Your answer should be every line below that includes the word "RtpSession".

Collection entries
====

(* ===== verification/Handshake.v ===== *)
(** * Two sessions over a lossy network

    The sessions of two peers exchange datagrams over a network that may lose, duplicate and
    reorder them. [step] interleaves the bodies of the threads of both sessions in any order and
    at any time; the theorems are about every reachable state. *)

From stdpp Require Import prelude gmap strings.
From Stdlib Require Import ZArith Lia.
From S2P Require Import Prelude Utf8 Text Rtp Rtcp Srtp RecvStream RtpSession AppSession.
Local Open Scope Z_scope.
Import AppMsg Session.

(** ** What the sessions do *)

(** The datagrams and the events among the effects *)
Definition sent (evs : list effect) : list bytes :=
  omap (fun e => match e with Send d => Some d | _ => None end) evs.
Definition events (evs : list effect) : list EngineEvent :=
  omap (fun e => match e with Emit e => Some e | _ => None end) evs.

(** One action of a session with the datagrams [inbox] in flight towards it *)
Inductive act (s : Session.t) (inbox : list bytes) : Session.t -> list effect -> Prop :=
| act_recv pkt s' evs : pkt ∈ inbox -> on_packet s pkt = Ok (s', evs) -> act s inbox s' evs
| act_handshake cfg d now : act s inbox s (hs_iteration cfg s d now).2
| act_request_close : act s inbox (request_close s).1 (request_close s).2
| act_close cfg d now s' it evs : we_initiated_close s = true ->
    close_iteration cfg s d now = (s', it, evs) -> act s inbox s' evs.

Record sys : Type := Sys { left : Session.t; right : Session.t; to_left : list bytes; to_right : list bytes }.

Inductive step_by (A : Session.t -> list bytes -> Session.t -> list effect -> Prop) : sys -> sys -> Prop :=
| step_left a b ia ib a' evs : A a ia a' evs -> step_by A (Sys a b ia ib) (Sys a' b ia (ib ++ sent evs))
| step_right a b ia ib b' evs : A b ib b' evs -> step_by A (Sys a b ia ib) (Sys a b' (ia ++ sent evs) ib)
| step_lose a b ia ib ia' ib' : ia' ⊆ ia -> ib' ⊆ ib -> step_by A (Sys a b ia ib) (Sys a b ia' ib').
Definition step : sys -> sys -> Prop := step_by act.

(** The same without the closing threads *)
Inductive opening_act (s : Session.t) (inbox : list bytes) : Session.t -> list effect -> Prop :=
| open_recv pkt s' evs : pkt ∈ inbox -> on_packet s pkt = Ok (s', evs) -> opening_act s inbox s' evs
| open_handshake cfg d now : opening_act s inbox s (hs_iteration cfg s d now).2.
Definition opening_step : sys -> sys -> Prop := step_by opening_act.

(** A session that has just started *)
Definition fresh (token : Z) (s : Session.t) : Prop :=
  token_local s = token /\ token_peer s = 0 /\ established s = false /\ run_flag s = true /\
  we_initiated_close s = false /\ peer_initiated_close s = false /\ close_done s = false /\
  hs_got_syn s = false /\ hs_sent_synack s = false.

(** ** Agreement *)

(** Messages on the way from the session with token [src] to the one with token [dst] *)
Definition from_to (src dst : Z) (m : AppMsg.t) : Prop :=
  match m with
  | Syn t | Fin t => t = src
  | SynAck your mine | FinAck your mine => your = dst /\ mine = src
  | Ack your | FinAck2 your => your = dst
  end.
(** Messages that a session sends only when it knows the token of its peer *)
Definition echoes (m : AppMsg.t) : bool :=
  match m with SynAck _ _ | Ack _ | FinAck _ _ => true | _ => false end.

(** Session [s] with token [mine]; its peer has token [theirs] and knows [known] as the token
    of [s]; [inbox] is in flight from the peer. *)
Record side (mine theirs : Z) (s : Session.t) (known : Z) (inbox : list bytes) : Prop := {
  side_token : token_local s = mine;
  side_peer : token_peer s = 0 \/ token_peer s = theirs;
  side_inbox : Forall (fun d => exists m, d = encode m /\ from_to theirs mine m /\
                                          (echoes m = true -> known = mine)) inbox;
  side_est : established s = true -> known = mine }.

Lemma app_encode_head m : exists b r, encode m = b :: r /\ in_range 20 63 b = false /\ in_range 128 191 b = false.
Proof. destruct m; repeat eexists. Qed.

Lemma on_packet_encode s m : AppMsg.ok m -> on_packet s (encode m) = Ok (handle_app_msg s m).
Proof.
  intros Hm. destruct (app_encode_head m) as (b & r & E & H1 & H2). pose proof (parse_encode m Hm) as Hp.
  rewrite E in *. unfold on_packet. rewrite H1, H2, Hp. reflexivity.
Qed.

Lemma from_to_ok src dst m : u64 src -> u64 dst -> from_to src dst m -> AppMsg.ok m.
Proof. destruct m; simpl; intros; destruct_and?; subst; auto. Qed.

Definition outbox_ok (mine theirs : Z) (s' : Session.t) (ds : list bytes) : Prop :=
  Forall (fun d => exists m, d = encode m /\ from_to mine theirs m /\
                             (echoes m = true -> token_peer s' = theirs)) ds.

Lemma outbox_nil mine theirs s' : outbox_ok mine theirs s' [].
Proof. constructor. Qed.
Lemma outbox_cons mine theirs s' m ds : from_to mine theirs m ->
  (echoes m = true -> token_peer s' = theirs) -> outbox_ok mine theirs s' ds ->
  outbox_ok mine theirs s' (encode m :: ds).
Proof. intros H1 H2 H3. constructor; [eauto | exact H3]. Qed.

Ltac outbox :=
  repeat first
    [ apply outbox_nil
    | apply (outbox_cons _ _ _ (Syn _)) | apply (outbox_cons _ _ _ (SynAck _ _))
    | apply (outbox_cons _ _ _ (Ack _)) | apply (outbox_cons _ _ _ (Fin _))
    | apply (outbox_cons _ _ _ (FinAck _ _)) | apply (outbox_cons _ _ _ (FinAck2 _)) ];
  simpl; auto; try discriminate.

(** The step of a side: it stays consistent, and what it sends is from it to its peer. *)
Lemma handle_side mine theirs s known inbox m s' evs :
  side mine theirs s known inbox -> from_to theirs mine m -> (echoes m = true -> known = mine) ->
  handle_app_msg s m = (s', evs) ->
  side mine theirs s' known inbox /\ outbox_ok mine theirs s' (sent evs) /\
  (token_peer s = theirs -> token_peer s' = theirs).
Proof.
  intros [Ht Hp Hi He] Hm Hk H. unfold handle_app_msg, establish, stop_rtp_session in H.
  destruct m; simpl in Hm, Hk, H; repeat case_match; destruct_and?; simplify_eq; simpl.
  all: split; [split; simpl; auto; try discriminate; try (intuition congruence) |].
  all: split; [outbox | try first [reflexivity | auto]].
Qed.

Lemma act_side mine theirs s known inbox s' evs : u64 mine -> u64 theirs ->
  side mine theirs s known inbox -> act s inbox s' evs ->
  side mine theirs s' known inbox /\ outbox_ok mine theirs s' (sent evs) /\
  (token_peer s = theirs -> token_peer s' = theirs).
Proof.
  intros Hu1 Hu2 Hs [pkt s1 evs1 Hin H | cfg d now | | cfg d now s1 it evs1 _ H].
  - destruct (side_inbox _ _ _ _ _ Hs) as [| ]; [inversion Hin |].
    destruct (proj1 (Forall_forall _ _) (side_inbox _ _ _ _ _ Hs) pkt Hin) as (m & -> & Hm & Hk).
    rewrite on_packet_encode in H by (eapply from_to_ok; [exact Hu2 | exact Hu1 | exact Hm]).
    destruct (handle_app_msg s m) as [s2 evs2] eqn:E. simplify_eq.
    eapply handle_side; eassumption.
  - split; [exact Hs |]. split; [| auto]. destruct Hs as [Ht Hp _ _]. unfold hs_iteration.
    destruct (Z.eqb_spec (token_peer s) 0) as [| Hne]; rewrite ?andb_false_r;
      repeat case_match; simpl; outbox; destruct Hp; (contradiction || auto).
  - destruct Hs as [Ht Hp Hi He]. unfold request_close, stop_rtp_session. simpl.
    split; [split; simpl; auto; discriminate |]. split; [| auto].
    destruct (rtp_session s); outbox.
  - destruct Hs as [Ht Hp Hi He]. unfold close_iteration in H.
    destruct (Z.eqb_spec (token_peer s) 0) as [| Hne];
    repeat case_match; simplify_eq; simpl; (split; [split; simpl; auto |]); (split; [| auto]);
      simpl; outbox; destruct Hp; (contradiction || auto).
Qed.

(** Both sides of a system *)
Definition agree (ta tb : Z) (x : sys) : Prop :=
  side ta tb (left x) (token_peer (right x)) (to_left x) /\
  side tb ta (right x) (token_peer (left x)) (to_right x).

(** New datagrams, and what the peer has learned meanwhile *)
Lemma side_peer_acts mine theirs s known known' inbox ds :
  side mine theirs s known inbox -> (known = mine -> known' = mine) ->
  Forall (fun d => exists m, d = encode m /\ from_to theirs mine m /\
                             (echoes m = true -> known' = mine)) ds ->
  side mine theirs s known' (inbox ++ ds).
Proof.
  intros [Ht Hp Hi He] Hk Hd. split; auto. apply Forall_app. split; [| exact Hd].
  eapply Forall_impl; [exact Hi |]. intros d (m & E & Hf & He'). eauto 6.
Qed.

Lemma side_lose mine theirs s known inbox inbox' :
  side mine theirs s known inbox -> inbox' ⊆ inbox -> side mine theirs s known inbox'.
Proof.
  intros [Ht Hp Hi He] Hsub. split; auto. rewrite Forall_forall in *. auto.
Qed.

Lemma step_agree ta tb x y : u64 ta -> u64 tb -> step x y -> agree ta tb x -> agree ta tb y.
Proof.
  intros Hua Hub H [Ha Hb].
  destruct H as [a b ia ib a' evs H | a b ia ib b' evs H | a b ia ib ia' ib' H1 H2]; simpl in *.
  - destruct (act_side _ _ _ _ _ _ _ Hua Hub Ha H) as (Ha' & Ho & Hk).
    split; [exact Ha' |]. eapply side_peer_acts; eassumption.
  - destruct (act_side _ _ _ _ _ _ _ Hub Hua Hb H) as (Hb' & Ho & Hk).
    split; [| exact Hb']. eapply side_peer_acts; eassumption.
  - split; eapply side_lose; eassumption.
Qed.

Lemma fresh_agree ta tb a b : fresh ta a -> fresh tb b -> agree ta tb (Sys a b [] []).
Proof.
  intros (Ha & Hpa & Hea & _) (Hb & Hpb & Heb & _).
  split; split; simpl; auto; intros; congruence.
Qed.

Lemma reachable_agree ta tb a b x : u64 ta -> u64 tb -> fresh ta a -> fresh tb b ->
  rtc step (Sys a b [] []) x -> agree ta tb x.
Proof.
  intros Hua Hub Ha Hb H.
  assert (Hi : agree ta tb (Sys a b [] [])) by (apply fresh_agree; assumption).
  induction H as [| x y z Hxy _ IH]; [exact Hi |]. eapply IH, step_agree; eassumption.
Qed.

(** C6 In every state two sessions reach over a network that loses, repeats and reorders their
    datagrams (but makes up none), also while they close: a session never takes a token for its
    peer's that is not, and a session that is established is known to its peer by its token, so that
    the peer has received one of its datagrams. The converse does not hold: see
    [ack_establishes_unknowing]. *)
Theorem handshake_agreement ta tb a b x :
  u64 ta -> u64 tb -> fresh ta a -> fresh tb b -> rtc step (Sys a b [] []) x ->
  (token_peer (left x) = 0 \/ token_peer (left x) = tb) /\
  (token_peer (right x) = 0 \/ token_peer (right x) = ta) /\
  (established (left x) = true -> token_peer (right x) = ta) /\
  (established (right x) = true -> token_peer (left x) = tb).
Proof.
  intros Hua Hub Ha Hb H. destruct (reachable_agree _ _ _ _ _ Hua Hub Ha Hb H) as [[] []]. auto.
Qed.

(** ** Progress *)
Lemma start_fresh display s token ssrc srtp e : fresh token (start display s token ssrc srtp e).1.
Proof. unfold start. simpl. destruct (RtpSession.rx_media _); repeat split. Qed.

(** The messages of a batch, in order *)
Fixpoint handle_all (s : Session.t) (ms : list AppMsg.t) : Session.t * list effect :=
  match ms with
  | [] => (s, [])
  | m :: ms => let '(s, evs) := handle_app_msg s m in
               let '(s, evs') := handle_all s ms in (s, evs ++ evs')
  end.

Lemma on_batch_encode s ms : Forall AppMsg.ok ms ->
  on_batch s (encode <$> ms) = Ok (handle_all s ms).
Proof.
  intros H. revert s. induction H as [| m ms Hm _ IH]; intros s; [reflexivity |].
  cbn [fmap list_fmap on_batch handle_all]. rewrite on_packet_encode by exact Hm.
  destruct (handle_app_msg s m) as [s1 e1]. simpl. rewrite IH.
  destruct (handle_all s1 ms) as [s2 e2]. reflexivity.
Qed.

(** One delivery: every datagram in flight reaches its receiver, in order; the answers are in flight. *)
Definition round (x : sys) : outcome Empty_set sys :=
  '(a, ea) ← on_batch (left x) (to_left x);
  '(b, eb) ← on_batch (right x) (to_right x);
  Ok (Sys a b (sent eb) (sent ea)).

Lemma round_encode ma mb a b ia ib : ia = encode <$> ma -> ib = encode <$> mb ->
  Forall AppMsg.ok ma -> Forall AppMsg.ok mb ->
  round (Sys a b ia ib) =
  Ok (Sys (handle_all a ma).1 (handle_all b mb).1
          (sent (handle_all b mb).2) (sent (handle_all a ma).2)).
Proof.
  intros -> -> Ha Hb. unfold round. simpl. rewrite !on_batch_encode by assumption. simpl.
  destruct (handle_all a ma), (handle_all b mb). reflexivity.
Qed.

====

#### Result of this exercise
From S2P Require Import Prelude Utf8 Text Rtp Rtcp Srtp RecvStream RtpSession AppSession.
Proof. unfold start. simpl. destruct (RtpSession.rx_media _); repeat split. Qed.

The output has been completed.